A World Bank study has found migrants working abroad are helping to drive the economy as they regularly send money home.
Afghan Refugees Contribute 10% To Country’s Gross Income
A newly released report by the World Bank says that about 16 percent of Afghan families have at least one relative working abroad who sends money home.
The report says that these refugees send money to their families in Afghanistan which has helped in the economic development of the country.
According to the report the Afghan government needs to develop a comprehensive policy in line with this so as to ensure migrant workers are legal workers.
According to the World Bank report, although Afghanistan’s economy has grown due to international aid, employment opportunities are limited in the country.
The report says that each year 400,000 new workers enter Afghanistan’s job market, but only 200,000 of them will find work and the rest will have two options: to go abroad for work, or start a business.
The report stated that many Afghans who go abroad in search of work are illegal and work for little money.
Despite this however, the money Afghans send home makes up 10 per cent of the country’s annual gross domestic income.
“The refugees and repatriation ministry’s assessments show that $7 billion USD was injected into Afghanistan’s economy by refugees in one year. We have plans for legal migrations and have considered legal migrations in the ministry’s policies and strategies,” said Hafiz Ahmad Meyakhil, media advisor to refugees and repatriation ministry.
The report suggested that if the Afghan government develops a policy in terms of migrations and helps the people find work legally outside the country, they will find better jobs and will play a greater role in growing Afghanistan’s economy.
According to the report, currently Turkey and Gulf countries are the best options for Afghans in terms of finding legal and better paying jobs.
“This outline (legal migrations) can help us a lot to enter into dialogues with new plans. In the past we had discussions with the Gulf countries, United Arab Emirates, Qatar and Saudi Arabia. The (dialogue) doors were open for us and now also we can continue our negotiations. But the problem is that this is a long-term process and we cannot expect immediate outcomes,” Abdul Fatah Eshrat Ahmadzai, spokesman for refugees and repatriation ministry said.
The World Bank in its report has anticipated that by 2050, Afghanistan’s population will stand at 56 million and that as the population increases, migration for economic purposes will also increase.

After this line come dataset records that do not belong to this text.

(** ** Machine integers: Go's [int], [int64] and [time.Duration] *)

Definition int64_min : Z := -9223372036854775808.
Definition int64_max : Z := 9223372036854775807.
Definition wrap64 (z : Z) : Z :=
  (z - int64_min) mod 18446744073709551616 + int64_min.
Definition in_int64 (z : Z) : Prop := (int64_min <= z <= int64_max)%Z.

(** [x << n] on an [int64], for a shift count [n >= 0]. *)
Definition shl64 (x n : Z) : Z := wrap64 (Z.shiftl x n).

Definition Second : Z := 1000000000.
Definition Hour : Z := 3600 * Second.

(** ** Tactics and hints *)

Create HintDb aceryx.
Create Rewrite HintDb aceryx_str.

(** Case analysis on the scrutinee of a match in the goal or a hypothesis. *)
Ltac dmatch :=
  match goal with
  | |- context [match ?x with _ => _ end] => destruct x eqn:?
  | H : context [match ?x with _ => _ end] |- _ => destruct x eqn:?
  end.

Ltac boolp :=
  repeat match goal with
  | H : bool_decide _ = true |- _ => apply bool_decide_eq_true in H
  | H : bool_decide _ = false |- _ => apply bool_decide_eq_false in H
  | H : _ && _ = true |- _ => apply andb_true_iff in H as [? ?]
  | H : _ || _ = false |- _ => apply orb_false_iff in H as [? ?]
  | H : negb _ = true |- _ => apply negb_true_iff in H
  | H : negb _ = false |- _ => apply negb_false_iff in H
  end.

(** ** Lemmas on results and loops *)

Lemma errors_is_refl e : errors_is e e = true.
Proof. destruct e; simpl; rewrite bool_decide_eq_true_2 by done; done. Qed.

Lemma errors_is_cause fmt args c t :
  errors_is c t = true -> errors_is (Wrapf fmt args c) t = true.
Proof. intros H. simpl. rewrite H. apply orb_true_r. Qed.

Section Folds.
Context {E S A : Type}.

Lemma foldE_invariant (f : S -> A -> result E S) (P : S -> Prop) l s s' :
  (forall x s1 s2, x ∈ l -> P s1 -> f s1 x = Ok s2 -> P s2) ->
  P s -> foldE f l s = Ok s' -> P s'.
Proof.
  revert s. induction l as [|a l IH]; intros s Hf HP H; simpl in H.
  - congruence.
  - destruct (f s a) as [s1|e] eqn:Hs; [|done].
    eapply (IH s1); [|eapply Hf|]; eauto using list_elem_of_here.
    intros; eapply Hf; eauto using list_elem_of_further.
Qed.

Lemma foldF_total (f : S -> A -> fueled E S) (P : S -> Prop) l s :
  (forall x s1, x ∈ l -> P s1 ->
     exists r, f s1 x = Some r /\ forall s2, r = Ok s2 -> P s2) ->
  P s -> exists r, foldF f l s = Some r /\ forall s', r = Ok s' -> P s'.
Proof.
  revert s. induction l as [|a l IH]; intros s Hf HP; simpl.
  - exists (Ok s). split; [done|]. intros s' [= <-]. done.
  - destruct (Hf a s) as ([s1|e] & Hs & Hok); [apply list_elem_of_here|done| |].
    + rewrite Hs; simpl. apply IH; [|by apply Hok].
      intros x s2 Hx. apply Hf. by apply list_elem_of_further.
    + rewrite Hs; simpl. exists (Err e). done.
Qed.

Lemma forE_ok (f : A -> result E unit) l :
  forE f l = Ok tt <-> forall x, x ∈ l -> f x = Ok tt.
Proof.
  induction l as [|a l IH]; simpl.
  - split; [|done]. intros _ x Hx. by apply not_elem_of_nil in Hx.
  - destruct (f a) as [[]|e] eqn:Ha.
    + rewrite IH. split.
      * intros H x Hx. apply elem_of_cons in Hx as [->|Hx]; auto.
      * intros H x Hx. apply H. by apply list_elem_of_further.
    + split; [done|]. intros H. rewrite (H a) in Ha; [done|apply list_elem_of_here].
Qed.

End Folds.

(** ** Machine integers *)

Lemma wrap64_range z : in_int64 (wrap64 z).
Proof.
  unfold in_int64, wrap64, int64_min, int64_max.
  pose proof (Z.mod_pos_bound (z - -9223372036854775808) 18446744073709551616).
  lia.
Qed.

Lemma wrap64_id z : in_int64 z -> wrap64 z = z.
Proof.
  unfold in_int64, wrap64, int64_min, int64_max. intros H.
  rewrite Z.mod_small by lia. lia.
Qed.

#[export] Hint Resolve wrap64_range errors_is_refl errors_is_cause : aceryx.

(** ** Finite sets *)

Lemma size_list_to_set_le `{Countable A} (l : list A) :
  (size (list_to_set l : gset A) <= length l)%nat.
Proof.
  induction l as [|a l IH]; cbn [list_to_set length]; [rewrite size_empty; lia|].
  rewrite size_union_alt, size_singleton.
  assert (list_to_set l ∖ {[a]} ⊆ (list_to_set l : gset A)) as Hs%subseteq_size
    by set_solver. lia.
Qed.

(** ** Sorting *)

Section SortMap.
Context {A B : Type} (f : A -> B) (P : A -> Prop).
Context (R : relation A) (R' : relation B) `{!forall x y, Decision (R x y)} `{!forall x y, Decision (R' x y)}.
Context (HR : forall x y, P x -> P y -> R x y <-> R' (f x) (f y)).

Lemma list_merge_map l1 : forall l2, Forall P l1 -> Forall P l2 ->
  list_merge R' (map f l1) (map f l2) = map f (list_merge R l1 l2) /\ Forall P (list_merge R l1 l2).
Proof.
  induction l1 as [|x l1 IH1]; intros l2 H1 H2; [by destruct l2|].
  induction l2 as [|y l2 IH2]; [done|]. inversion H1; inversion H2; subst. simpl.
  destruct (decide (R x y)) as [Hr|Hr].
  - rewrite decide_True by (by apply HR). destruct (IH1 (y :: l2)) as [E F]; [done..|].
    split; [exact (f_equal (cons (f x)) E)|by constructor].
  - rewrite decide_False by (by rewrite <-HR). destruct IH2 as [E F]; [done..|].
    split; [exact (f_equal (cons (f y)) E)|by constructor].
Qed.

Definition stack_in (st : list (option (list A))) : Prop :=
  Forall (fun o => match o with Some l => Forall P l | None => True end) st.

Lemma merge_list_to_stack_map st : forall l, stack_in st -> Forall P l ->
  merge_list_to_stack R' (map (fmap (map f)) st) (map f l) = map (fmap (map f)) (merge_list_to_stack R st l) /\
  stack_in (merge_list_to_stack R st l).
Proof.
  unfold stack_in. induction st as [|[l'|] st IH]; intros l Hs Hl; cbn.
  - split; [done|]. by repeat constructor.
  - inversion Hs; subst. destruct (list_merge_map l' l) as [-> F]; [done..|].
    destruct (IH (list_merge R l' l)) as [-> G]; [done..|]. split; [done|]. by constructor.
  - inversion Hs; subst. split; [done|]. by constructor.
Qed.

Lemma merge_stack_map st : stack_in st ->
  merge_stack R' (map (fmap (map f)) st) = map f (merge_stack R st) /\ Forall P (merge_stack R st).
Proof.
  unfold stack_in. induction 1 as [|[l|] st Hl Hs IH]; cbn; [done| |done]. destruct IH as [-> F].
  by apply list_merge_map.
Qed.

(** Sorting commutes with a function that keeps the order. *)
Lemma merge_sort_map l : Forall P l -> merge_sort R' (map f l) = map f (merge_sort R l).
Proof.
  unfold merge_sort. intros Hl. assert (stack_in []) as Hs by constructor. revert Hs.
  change (@nil (option (list B))) with (map (fmap (map f)) (@nil (option (list A)))) at 1.
  generalize (@nil (option (list A))) as st. induction Hl as [|x l Hx Hl IH]; intros st Hs; cbn [merge_sort_aux map].
  - by apply merge_stack_map.
  - destruct (merge_list_to_stack_map st [x]) as [E F]; [done|by constructor|]. cbn [map] in E. rewrite E. by apply IH.
Qed.
End SortMap.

“There are millionaires and billionaires in Gulf states and other countries who have big businesses. They can create employment opportunities for thousands of people by launching big projects but due to corruption and insecurity, they cannot come here (Afghanistan) to open businesses,” Chairman of the National Union of Afghanistan's Workers and Employees, Maroof Qaderi said.
The World Bank report highlights that currently the number of Afghan refugees outside the country is 4,8 million.
According to the report, from 1990 onward, 95 percent of migrations were mainly fueled by the political and war crisis, but since 2015, economic problems have also driven migration.